Options and Ideals

The original inspiration for this blog came from discussion of the ideal lifestyle for aging in America. The truth is that anyone who can manage daily life independently doesn't need special accommodations for age.

As long as you can walk and drive, if you can hold a job or manage investments, if you can write checks to pay the bills and balance the checkbook at the end of the month, if you can wash the floor and shop at the grocery store, if you remember to take the kettle off the fire before it burns, if you remember to shower and brush your teeth, if you remember to prepare and eat meals, and if you have the energy to mow the lawn or shovel the snow as the season requires--then your age is not important. Anyone who can do all those mundane chores can decide for himself or herself how to live according to personal tastes. There are people in their nineties who can manage all those chores and people in their fifties who can not. 

As strength and life skills wane, as they will over time for most of us, then options for compensating for the loss of independence become important. The majority of people do not go from fully functioning to bedridden overnight. For most people there will be a chain of choices to the extent that there are options available. Over the years, we've all made choices and those choices provide today's benefits and consequences. Yesterday's choices define today's options.

The ideal for one's last years, if you ask me, would be a family farm in the bosom of three or four generations of family together in one house. You could help in the kitchen when you first came home to the farm--perhaps shucking corn or snapping peas, for example.  You could spend your weakest final days rocking on the porch in the heat of the sun, breathing air perfumed by the scent of new mown hay.. What could be a more idyllic end to a full life?

One problem is that no one in America lives like that anymore. You could go home to the old family farm--if your family once had a farm--but it would be empty--deserted--the walls of the homestead fallen in, the wooden planks aged silver from exposure to sun, wind and rain.

Too bad.

No, you must select not from the most idyllic options but from the options available.

For those with the most congenial families, moving in with relatives might a good option. For those born with silver spoons, there might be trusted family retainers to ensure truly adequate care at home. For some lucky few with ample financial resources, there might be an active adult condo attached to an assisted living facility attached to a nursing home--the final and universally dreaded stop in what may be a decades long journey.

The rest of us have to select from the limited options available to us. Right now the real estate market doesn't provide many options at all, so ideals are irrelevant. If you could sell the home you own, would you prefer a condo or a cottage in an active senior development with a clubhouse, or perhaps a more carefree rented apartment? Could you manage in a condo? Could you manage a condo's special assessment? Does your community have apartments for seniors to help you stay closer to your old home with less expense?

If you can't sell your home, can you afford to hire someone to mow the lawn and shovel the snow? Is there anyone to hire?

If you can no longer drive, does your community support your survival with a well-developed bus system? Are you still able to climb up that first step onto a bus?

A city dweller may be able to walk everywhere even with a cane. Another person who has loved a lifetime of living in a country cottage may have no choice but to move to town.

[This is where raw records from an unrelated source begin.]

(** * go-result: Go-style [value, error] tuples for TypeScript

    A shallow embedding of [src/index.ts] (the two constructors [ok] and
    [err] and the type alias [Result]) together with the fragment of the
    JavaScript run-time model they rely on: the value universe, an object
    heap on which an array literal allocates a fresh array, strict equality
    with [null], and [ToBoolean].  The consumer idioms of the README and of
    the test-suite (destructuring, [if (error)], [if (value)]) are embedded
    next to them. *)

From Stdlib Require Import ZArith Floats.SpecFloat.
From stdpp Require Import base decidable option list strings pretty gmap.

(** ** The JavaScript fragment *)

Module Js.

(** Heap addresses of objects. *)
Abbreviation loc := nat (only parsing).

(** Run-time values.  Numbers are IEEE 754 binary64 data ([spec_float]
    has a single NaN, as JavaScript observes it); everything that is not
    a primitive is a reference into the heap. *)
Inductive JsValue : Type :=
| JsUndefined
| JsNull
| JsBoolean (b : bool)
| JsNumber (x : spec_float)
| JsBigInt (n : Z)
| JsString (s : string)
| JsSymbol (id : positive)
| JsObject (l : loc).

#[global] Instance spec_float_eq_dec : EqDecision spec_float.
Proof. solve_decision. Defined.

#[global] Instance JsValue_eq_dec : EqDecision JsValue.
Proof. solve_decision. Defined.

(** binary64: 53 bits of precision, exponents below 1024. *)
Definition prec : Z := 53.
Definition emax : Z := 1024.

(** The number literal [z] for an integer [z]. *)
Definition num (z : Z) : JsValue :=
  JsNumber (binary_normalize prec emax z 0 false).

Definition NaN : JsValue := JsNumber S754_nan.

(** [ToBoolean]: the falsy values are [undefined], [null], [false],
    [+0], [-0], [NaN], [0n] and the empty string. *)
Definition toBoolean (v : JsValue) : bool :=
  match v with
  | JsUndefined | JsNull => false
  | JsBoolean b => b
  | JsNumber (S754_zero _) | JsNumber S754_nan => false
  | JsNumber _ => true
  | JsBigInt n => negb (n =? 0)%Z
  | JsString s => negb (String.eqb s EmptyString)
  | JsSymbol _ | JsObject _ => true
  end.

(** [v === w] (IsStrictlyEqual): numbers compare as IEEE 754 values, so
    [NaN === NaN] is false and [+0 === -0] is true; every other kind
    compares by identity of the value. *)
Definition strictEquals (v w : JsValue) : bool :=
  match v, w with
  | JsNumber x, JsNumber y => SFeqb x y
  | _, _ => bool_decide (v = w)
  end.

(** [v === null], which is also what [expect(v).toBeNull()] tests. *)
Definition isNull (v : JsValue) : bool := strictEquals v JsNull.

(** Heap objects: arrays, with their [Object.freeze] status, and plain
    objects with string-keyed properties (payloads such as
    [{ code: 404, message: 'Not found' }]). *)
Inductive HeapObject : Type :=
| ArrayObj (elements : list JsValue) (frozen : bool)
| PlainObj (props : gmap string JsValue) (frozen : bool).

Abbreviation Heap := (list HeapObject) (only parsing).

(** How an evaluation ends: with a value, or with a thrown value. *)
Inductive Completion (A : Type) : Type :=
| Normal (a : A)
| Throw (exn : JsValue).
Arguments Normal {A} a.
Arguments Throw {A} exn.

(** Computations over the heap. *)
Definition JS (A : Type) : Type := Heap -> Completion A * Heap.

Definition ret {A} (a : A) : JS A := fun h => (Normal a, h).

Definition bind {A B} (m : JS A) (k : A -> JS B) : JS B :=
  fun h =>
    match m h with
    | (Normal a, h') => k a h'
    | (Throw e, h') => (Throw e, h')
    end.

Declare Scope js_scope.
Delimit Scope js_scope with js.
Notation "x <- m ;; k" := (bind m (fun x => k))
  (at level 100, m at next level, right associativity) : js_scope.

(** Allocation returns the next free address. *)
Definition alloc (o : HeapObject) : JS loc :=
  fun h => (Normal (length h), h ++ [o]).

(** The array literal [[e0, e1, ...]]: a fresh, unfrozen array. *)
Definition arrayLiteral (elems : list JsValue) : JS JsValue :=
  (l <- alloc (ArrayObj elems false) ;; ret (JsObject l))%js.

(** The elements of the array [r] refers to. *)
Definition contents (h : Heap) (r : JsValue) : option (list JsValue) :=
  match r with
  | JsObject l =>
      match h !! l with
      | Some (ArrayObj elems _) => Some elems
      | _ => None
      end
  | _ => None
  end.

(** [r.length] of an array. *)
Definition arrayLength (h : Heap) (r : JsValue) : option nat :=
  length <$> contents h r.

(** [r[i]] on an array: the element, or [undefined] past the end. *)
Definition readIndex (h : Heap) (r : JsValue) (i : nat) : option JsValue :=
  (fun elems => default JsUndefined (elems !! i)) <$> contents h r.

(** [Object.isFrozen(r)] on an object reference. *)
Definition isFrozen (h : Heap) (r : JsValue) : option bool :=
  match r with
  | JsObject l =>
      match h !! l with
      | Some (ArrayObj _ fr) | Some (PlainObj _ fr) => Some fr
      | None => None
      end
  | _ => None
  end.

(** The elements after [a[i] = v]: in range the slot is replaced, past
    the end the array grows and the gap reads [undefined]. *)
Definition storeElement (elems : list JsValue) (i : nat) (v : JsValue)
  : list JsValue :=
  if decide (i < length elems) then <[i := v]> elems
  else elems ++ replicate (i - length elems) JsUndefined ++ [v].

Definition typeError : JsValue := JsString "TypeError".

If you can't sell your home, do you have a way to pay your real estate taxes much less pay for any needed caregiver?

Not everyone can afford to hire a caregiver and not everyone has family to do for them. My guess would be that Boomers will have more people aging with no one to do for them then our parents' generation because so many of us cherished our freedom and self-fulfillment while we were young and strong. For too many Boomers a retirement financial plan was to keep working--a plan that didn't take global economic downturns into consideration. Too many Boomers may be planning to die before they find themselves in a condition where they couldn't care for themselves; that is a plan most of us would wish for, but not one to count on.

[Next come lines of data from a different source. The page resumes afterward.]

(** * QR-code mapping store of the Jalsa Salana manager

    A shallow embedding of the mapping layer of [lib/storage.ts]
    (the part of [src/lib/export.ts] that starts at its
    [import { supabase, isSupabaseConfigured }] line):

    - [getCurrentEventId] / [setCurrentEventId]: the module-level
      current event and its copy in localStorage;
    - [saveQRCodeMapping] and [persistQRMappingToSupabase]: the local write
      followed by the remote upsert with its retry loop;
    - [getMemberIdFromQRCode]: the remote-first lookup with local fallback;
    - [getTajneedMembers] and [findMemberByQRCodeId]: the member lookup;
    - the code run when the module loads, [switchEvent], and the member
      registry: [saveTajneedMember], [saveTajneedMemberWithId],
      [updateTajneedMember], [deleteTajneedMember];
    - the attendance: [getAttendanceRecords], [addAttendanceRecord],
      [removeAttendanceRecord], [findAttendanceRecordByQRCodeId];
    - [deleteEvent].

    The functions are asynchronous in the source and every [await] is
    sequential, so they are embedded in a state-and-exception monad over
    a [World]: the device (module variable, localStorage), the Supabase
    tables, a script of the answers the backend gives to the successive
    requests, and the trace of storage accesses, requests and timers.
    A thrown exception keeps the state reached so far, as in JavaScript.

    The backend is the environment: a request is served on the tables,
    answered with an [error] object, or thrown, as the script says, and an
    answer other than success leaves the tables as they are.

    localStorage is the environment too: it is available, or refuses
    every write ([setItem] throws), or refuses every access, and stays so
    during a run. A stored item that is present parses to a value of its
    type. The mapping object is a plain JavaScript object: the finite map
    of its own entries, over the members it inherits from
    [Object.prototype]. Console output is not modelled. *)

From Stdlib Require Import String ZArith Lia Bool List.
From stdpp Require Import base option list gmap strings.
Import ListNotations.

Local Open Scope string_scope.
Local Open Scope list_scope.

(** * The program *)

(** ** JavaScript values used by the code *)

Module JS.

(** Truthiness of a string: only the empty string is falsy. *)
Definition truthy (s : string) : bool := negb (String.eqb s "").

(** Truthiness of [string | null | undefined]. *)
Definition truthy_opt (o : option string) : bool :=
  match o with
  | Some s => truthy s
  | None => false
  end.

(** [String.prototype.includes]: [sub] occurs somewhere in [s]. *)
Fixpoint includes (s sub : string) : bool :=
  String.prefix sub s
  || match s with
     | EmptyString => false
     | String _ s' => includes s' sub
     end.

(** [msg?.includes(sub)] used as a condition: [undefined] is falsy. *)
Definition opt_includes (msg : option string) (sub : string) : bool :=
  match msg with
  | Some s => includes s sub
  | None => false
  end.

(** [code === lit] for a possibly missing code. *)
Definition opt_is (code : option string) (lit : string) : bool :=
  match code with
  | Some c => String.eqb c lit
  | None => false
  end.

(** What [obj[key]] evaluates to on a plain object whose own entries are
    strings: a string, or a member the object inherits from
    [Object.prototype] (a function, and for [__proto__] the prototype
    itself). *)
Inductive Value :=
| Str (s : string)
| Inherited (name : string).

(** The property names of [Object.prototype]. *)
Definition object_prototype : list string :=
  [ "constructor"; "__defineGetter__"; "__defineSetter__"; "hasOwnProperty";
    "__lookupGetter__"; "__lookupSetter__"; "isPrototypeOf";
    "propertyIsEnumerable"; "toString"; "valueOf"; "__proto__";
    "toLocaleString" ].
(* ===== verification/Protocol.v ===== *)
(** * Wire protocol: constants and the frame builder ([serialmux-rs/src/protocol.rs])

    A frame is [AA 55 ftype channel len_lo len_hi payload crc0..crc3].  The
    checksum is the [crc32fast] crate's [hash]; the model is parametric in it
    (class [Crc32]), the crate's result being a [u32].  The instance
    [crc32_buf] is the zlib checksum of the C implementation
    ([src/src/serialmux.h]), which the Rust protocol must agree with. *)
From Stdlib Require Import ZArith Lia.
From stdpp Require Import base option numbers list.
From S2P Require Import Prelude.

Local Open Scope Z_scope.

Definition HDR_SIZE : Z := 6.
Definition CRC_SIZE : Z := 4.
Definition MAX_PAYLOAD : Z := 16 * 1024.
Definition MAX_FRAME : Z := HDR_SIZE + MAX_PAYLOAD + CRC_SIZE.

Definition F_DATA : Z := 0x01.
Definition F_FLUSH : Z := 0x02.
Definition F_READY : Z := 0x03.
Definition F_HELLO : Z := 0x05.
Definition F_ACK : Z := 0x06.
Definition F_TCONN : Z := 0x10.
Definition F_TDATA : Z := 0x11.
Definition F_TCLOSE : Z := 0x12.
Definition F_PING : Z := 0x20.
Definition F_PONG : Z := 0x21.

Definition KLIPPER_SYNC : Z := 0x7E.

Definition LINK_HIGH_WATER : Z := 512 * 1024.
Definition LINK_LOW_WATER : Z := 256 * 1024.
Definition LINK_TXBUF_SIZE : Z := LINK_HIGH_WATER + MAX_FRAME + 64.
Definition PARSER_BUF_CAP : Z := MAX_FRAME + 64.

(** [crc32fast::hash]: a function from byte slices to [u32]. *)
Class Crc32 := {
  crc32_hash : list Z -> Z;
  crc32_hash_u32 : forall l, 0 <= crc32_hash l < 2 ^ 32;
}.

(** A parsed frame: type, channel, payload. *)
Definition frame : Type := Z * Z * list Z.

Definition build_frame `{Crc32} (ftype channel : Z) (payload : list Z) : list Z :=
  let length := zlen payload in
  if MAX_PAYLOAD <? length then []
  else
    let crc := crc32_hash payload in
    [0xAA; 0x55; ftype; channel] ++ to_le_bytes 2 length ++ payload
      ++ to_le_bytes 4 crc.

Definition build `{Crc32} (f : frame) : list Z :=
  let '(ftype, channel, payload) := f in build_frame ftype channel payload.

(** The frames the builder accepts, and those with byte-valued fields. *)
Definition frame_fits (f : frame) : Prop := zlen f.2 <= MAX_PAYLOAD.
Definition frame_bytes (f : frame) : Prop :=
  u8 f.1.1 /\ u8 f.1.2 /\ bytes_ok f.2.

(** The checksum of the C implementation: [crc32_init] and [crc32_buf]. *)
Fixpoint crc32_shift (k : nat) (c : Z) : Z :=
  match k with
  | O => c
  | S k' =>
      crc32_shift k'
        (if Z.testbit c 0 then Z.lxor 0xEDB88320 (Z.shiftr c 1) else Z.shiftr c 1)
  end.

Definition g_crc32_tbl : list Z :=
  map (fun i => crc32_shift 8 (Z.of_nat i)) (seq 0 256).

Definition crc32_step (crc b : Z) : Z :=
  Z.lxor (nth (Z.to_nat (Z.land (Z.lxor crc b) 0xFF)) g_crc32_tbl 0)
         (Z.shiftr crc 8).

Definition crc32_buf (data : list Z) : Z :=
  Z.land (Z.lxor (fold_left crc32_step data 0xFFFFFFFF) 0xFFFFFFFF) 0xFFFFFFFF.

Lemma crc32_buf_u32 l : 0 <= crc32_buf l < 2 ^ 32.
Proof.
  unfold crc32_buf. generalize (Z.lxor (fold_left crc32_step l 0xFFFFFFFF) 0xFFFFFFFF).
  intros z. change 0xFFFFFFFF with (Z.ones 32).
  rewrite Z.land_ones by lia. apply Z.mod_pos_bound. lia.
Qed.

Definition crc32_zlib : Crc32 :=
  {| crc32_hash := crc32_buf; crc32_hash_u32 := crc32_buf_u32 |}.

(** The published check value of CRC-32/ISO-HDLC on ["123456789"]. *)
Example crc32_check_value :
  crc32_buf [0x31; 0x32; 0x33; 0x34; 0x35; 0x36; 0x37; 0x38; 0x39] = 0xCBF43926.
Proof. vm_compute. reflexivity. Qed.

(** ** The layout of a built frame *)

Section Layout.
Context `{Crc32}.

Lemma build_frame_fits ft ch pl :
  zlen pl <= MAX_PAYLOAD ->
  build_frame ft ch pl =
    0xAA :: 0x55 :: ft :: ch :: to_le_bytes 2 (zlen pl) ++ pl
      ++ to_le_bytes 4 (crc32_hash pl).
Proof. intros. unfold build_frame. by zdecide. Qed.

Lemma build_frame_oversize ft ch pl :
  MAX_PAYLOAD < zlen pl -> build_frame ft ch pl = [].
Proof. intros. unfold build_frame. by zdecide. Qed.

Lemma build_frame_length ft ch pl :
  zlen pl <= MAX_PAYLOAD ->
  zlen (build_frame ft ch pl) = HDR_SIZE + zlen pl + CRC_SIZE.
Proof. intros. rewrite build_frame_fits by done. unfold HDR_SIZE, CRC_SIZE. zl. Qed.

Lemma build_frame_bound ft ch pl : zlen (build_frame ft ch pl) <= MAX_FRAME.
Proof.
  destruct (Z.le_gt_cases (zlen pl) MAX_PAYLOAD).
  - rewrite build_frame_length by done. unfold MAX_FRAME. lia.
  - by rewrite build_frame_oversize.
Qed.

(** The two length bytes of a header, decoded as the parser decodes them. *)
Lemma header_length n :
  0 <= n <= MAX_PAYLOAD ->
  exists lo hi, to_le_bytes 2 n = [lo; hi] /\ Z.lor lo (Z.shiftl hi 8) = n.
Proof.
  intros Hn. exists (Z.land n 255), (Z.land (Z.shiftr n 8) 255). split; [done|].
  rewrite lor_shiftl_8.
  - rewrite !land_255, Z.shiftr_div_pow2 by lia. change (2 ^ 8) with 256.
    rewrite (Z.mod_small (n / 256)).
    + pose proof (Z.div_mod n 256). lia.
    + unfold MAX_PAYLOAD in Hn. split; [apply Z.div_pos; lia|].
      apply Z.div_lt_upper_bound; lia.
  - rewrite land_255. unfold u8. pose proof (Z.mod_pos_bound n 256). lia.
Qed.

(** Conversely two bytes are the encoding of the length they decode to. *)
Lemma header_length_inv lo hi :
  u8 lo -> u8 hi ->
  0 <= Z.lor lo (Z.shiftl hi 8) /\
  to_le_bytes 2 (Z.lor lo (Z.shiftl hi 8)) = [lo; hi].
Proof.
  intros Hlo Hhi.
  assert (Hl : bytes_ok [lo; hi]) by (constructor; [done|constructor; done]).
  pose proof (to_from_le_bytes [lo; hi] Hl) as Hr.
  cbn [from_le_bytes length] in Hr.
  rewrite Z.shiftl_0_l, Z.lor_0_r in Hr. split; [|done].
  rewrite lor_shiftl_8 by done. unfold u8 in *. lia.
Qed.

Lemma crc_roundtrip l :
  from_le_bytes (to_le_bytes 4 (crc32_hash l)) = crc32_hash l.
Proof. apply from_to_le_bytes, crc32_hash_u32. Qed.

Lemma build_frame_bytes_ok f : frame_bytes f -> bytes_ok (build f).
Proof.
  destruct f as [[ft ch] pl]. intros (Hf & Hc & Hp). cbn in Hf, Hc, Hp.
  cbn [build]. destruct (Z.le_gt_cases (zlen pl) MAX_PAYLOAD).
  - rewrite build_frame_fits by done. unfold bytes_ok, u8 in *.
    repeat (apply Forall_cons; split; [lia|]).
    apply Forall_app; split; [apply to_le_bytes_ok|].
    apply Forall_app; split; [done|apply to_le_bytes_ok].
  - rewrite build_frame_oversize by done. constructor.
Qed.

End Layout.

(** Side conditions on concrete frames and byte strings. *)
Ltac concrete_frames :=
  repeat match goal with
  | |- Forall _ [] => apply Forall_nil_2
  | |- Forall _ (_ :: _) => apply Forall_cons
  | |- _ /\ _ => split
  | |- frame_fits _ => vm_compute; discriminate
  | |- frame_bytes _ => unfold frame_bytes; cbn [fst snd]
  | |- bytes_ok (_ :: _) => apply Forall_cons
  | |- bytes_ok [] => apply Forall_nil_2
  | |- Forall u8 ?l => let l' := eval vm_compute in l in change (Forall u8 l')
  | |- bytes_ok ?l => let l' := eval vm_compute in l in change (bytes_ok l')
  | |- u8 _ => vm_compute; split; congruence
  end.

Our society does relatively little to assist its weakest members compared to some other industrialized countries. Scandinavian socialism provides a lot of assistance to the aging and disabled who would like to live at home. Caregivers and nurses visit regularly and the cost to the government is cheaper than our nation's choice of unnecessary institutionalization. 

Government paid caregivers are more reliable than family and volunteers. If one catches a cold, the governing agency sends out a substitute. Few daughters have reliable backup. Try to hire a substitute daughter! If you have a daughter but your daughter gets the flu, you may just have to wait until her health improves before you can get groceries or go to the doctor or whatever else you need from that daughter. Ditto a volunteer--and volunteers get tired of volunteering and quit.
In the group where I sometimes volunteer, many volunteers leave town for the winter. When they do, the people they normally assist are left behind.  

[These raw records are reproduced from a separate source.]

(** The part of an iteration after the magic pair was moved to the front. *)
Definition parse_front `{Crc32} (self : t) : option step :=
  if self.(len) <? HDR_SIZE then Some (Break self)
  else
    ftype ← idx self.(buf) 2;
    channel ← idx self.(buf) 3;
    lo ← idx self.(buf) 4;
    hi ← idx self.(buf) 5;
    let length := Z.lor lo (Z.shiftl hi 8) in
    if MAX_PAYLOAD <? length then
      self ← consume self 2; Some (Continue None self)
    else
      let total := HDR_SIZE + length + CRC_SIZE in
      if self.(len) <? total then Some (Break self)
      else
        crc_bytes ← slice self.(buf) (HDR_SIZE + length) (HDR_SIZE + length + 4);
        let crc_rx := from_le_bytes crc_bytes in
        body ← slice self.(buf) HDR_SIZE (HDR_SIZE + length);
        let crc_calc := crc32_hash body in
        if negb (crc_calc =? crc_rx) then
          self ← consume self 2; Some (Continue None self)
        else
          payload ← slice self.(buf) HDR_SIZE (HDR_SIZE + length);
          self ← consume self total;
          Some (Continue (Some (ftype, channel, payload)) self).

Definition drain_step `{Crc32} (self : t) : option step :=
  if self.(len) <? 2 then Some (Break self)
  else
    i ← find_magic (S (Z.to_nat self.(len))) self.(buf) self.(len) 0;
    if self.(len) <=? i + 1 then
      last ← idx self.(buf) (self.(len) - 1);
      b ← blit self.(buf) 0 [last];
      Some (Break (mk b 1))
    else
      self ← (if 0 <? i then consume self i else Some self);
      parse_front self.

Section Callback.
Context {S : Type} (cb : S -> Z -> Z -> list Z -> S).

(** The callback is a state transformer on the data it captures. *)
Definition call (s : S) (o : option frame) : S :=
  match o with
  | Some (ftype, channel, payload) => cb s ftype channel payload
  | None => s
  end.

Fixpoint drain_loop `{Crc32} (fuel : nat) (self : t) (s : S) : option (t * S) :=
  match fuel with
  | O => None
  | Datatypes.S fuel' =>
      r ← drain_step self;
      match r with
      | Break self => Some (self, s)
      | Continue f self => drain_loop fuel' self (call s f)
      end
  end.

Definition drain_frames `{Crc32} (self : t) (s : S) : option (t * S) :=
  drain_loop (Datatypes.S (Z.to_nat self.(len))) self s.

Fixpoint feed_loop `{Crc32} (fuel : nat) (self : t) (s : S) (data : list Z) (pos : Z)
  : option (t * S) :=
  if pos <? zlen data then
    match fuel with
    | O => None
    | Datatypes.S fuel' =>
        space ← usub PARSER_BUF_CAP self.(len);
        let copy := Z.min (zlen data - pos) space in
        if copy =? 0 then Some (self, s)
        else
          chunk ← slice data pos (pos + copy);
          b ← blit self.(buf) self.(len) chunk;
          '(self, s) ← drain_frames (mk b (self.(len) + copy)) s;
          feed_loop fuel' self s data (pos + copy)
    end
  else Some (self, s).

Definition feed `{Crc32} (self : t) (s : S) (data : list Z) : option (t * S) :=
  feed_loop (length data) self s data 0.

End Callback.

(** The callback of the daemon's [link_read]: [frames.push(...)]. *)
Definition push (fs : list frame) (ftype channel : Z) (payload : list Z) : list frame :=
  fs ++ [(ftype, channel, payload)].

Definition feed_frames `{Crc32} (self : t) (data : list Z) : option (t * list frame) :=
  feed push self [] data.

(** ** The abstraction: the valid bytes *)

(** [rep p v]: the valid bytes of [p] are [v] and its buffer is well formed. *)
Definition rep (self : t) (v : list Z) : Prop :=
  exists junk, self.(buf) = v ++ junk /\ self.(len) = zlen v /\
    zlen self.(buf) = PARSER_BUF_CAP /\ bytes_ok self.(buf).

Lemma rep_new : rep new [].
Proof.
  exists (replicate (Z.to_nat PARSER_BUF_CAP) 0).
  split; [done|]. split; [done|]. split; [by apply zlen_replicate|].
  apply Forall_replicate. unfold u8. lia.
Qed.

Lemma rep_reset p v : rep p v -> rep (reset p) [].
Proof. intros (j & ? & ? & ? & ?). by exists (buf p). Qed.

Lemma rep_bytes_ok p v : rep p v -> bytes_ok v.
Proof. intros (j & Hb & _ & _ & Hok). rewrite Hb in Hok. by apply Forall_app in Hok as [? _]. Qed.

Lemma rep_len p v : rep p v -> len p = zlen v /\ zlen v <= PARSER_BUF_CAP.
Proof. intros (j & Hb & Hl & Hc & _). split; [done|]. rewrite Hb in Hc. zl. Qed.

(** Sliding the valid bytes to the front drops their prefix. *)
Lemma rep_consume p g v :
  rep p (g ++ v) -> exists p', consume p (zlen g) = Some p' /\ rep p' v.
Proof.
  intros (j & Hb & Hl & Hc & Hok). unfold consume, copy_within.
  rewrite Hb, Hl, <- app_assoc, (slice_mid g v j) by zl. cbn [mbind option_bind].
  rewrite blit_eq by zl. cbn [mbind option_bind].
  rewrite usub_eq by zl. cbn [mbind option_bind]. eexists. split; [done|].
  exists (zdrop (0 + zlen v) (g ++ v ++ j)). cbn [buf len].
  split; [done|]. split; [zl|]. rewrite Hb, <- app_assoc in Hc, Hok. split.
  - rewrite ztake_0. cbn [app]. rewrite zlen_app, zlen_zdrop; zl.
  - apply Forall_app. split; [|apply Forall_app; split].
    + constructor.
    + by repeat apply Forall_app in Hok as [? Hok].
    + by apply Forall_drop.
Qed.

As a society, America despises weakness and tends to approve most of more casual arrangements for assistance to those who can not manage for themselves. Family, if any, and private charity "should be" the responsible parties for society's most defenseless. But, of course, those less formal arrangements that our society so much favors are also disorganized and unreliable. As growing numbers of us lurch toward aging, are we planning to rely on the kindness of strangers just when we become most vulnerable? Is that an option? Is that ideal?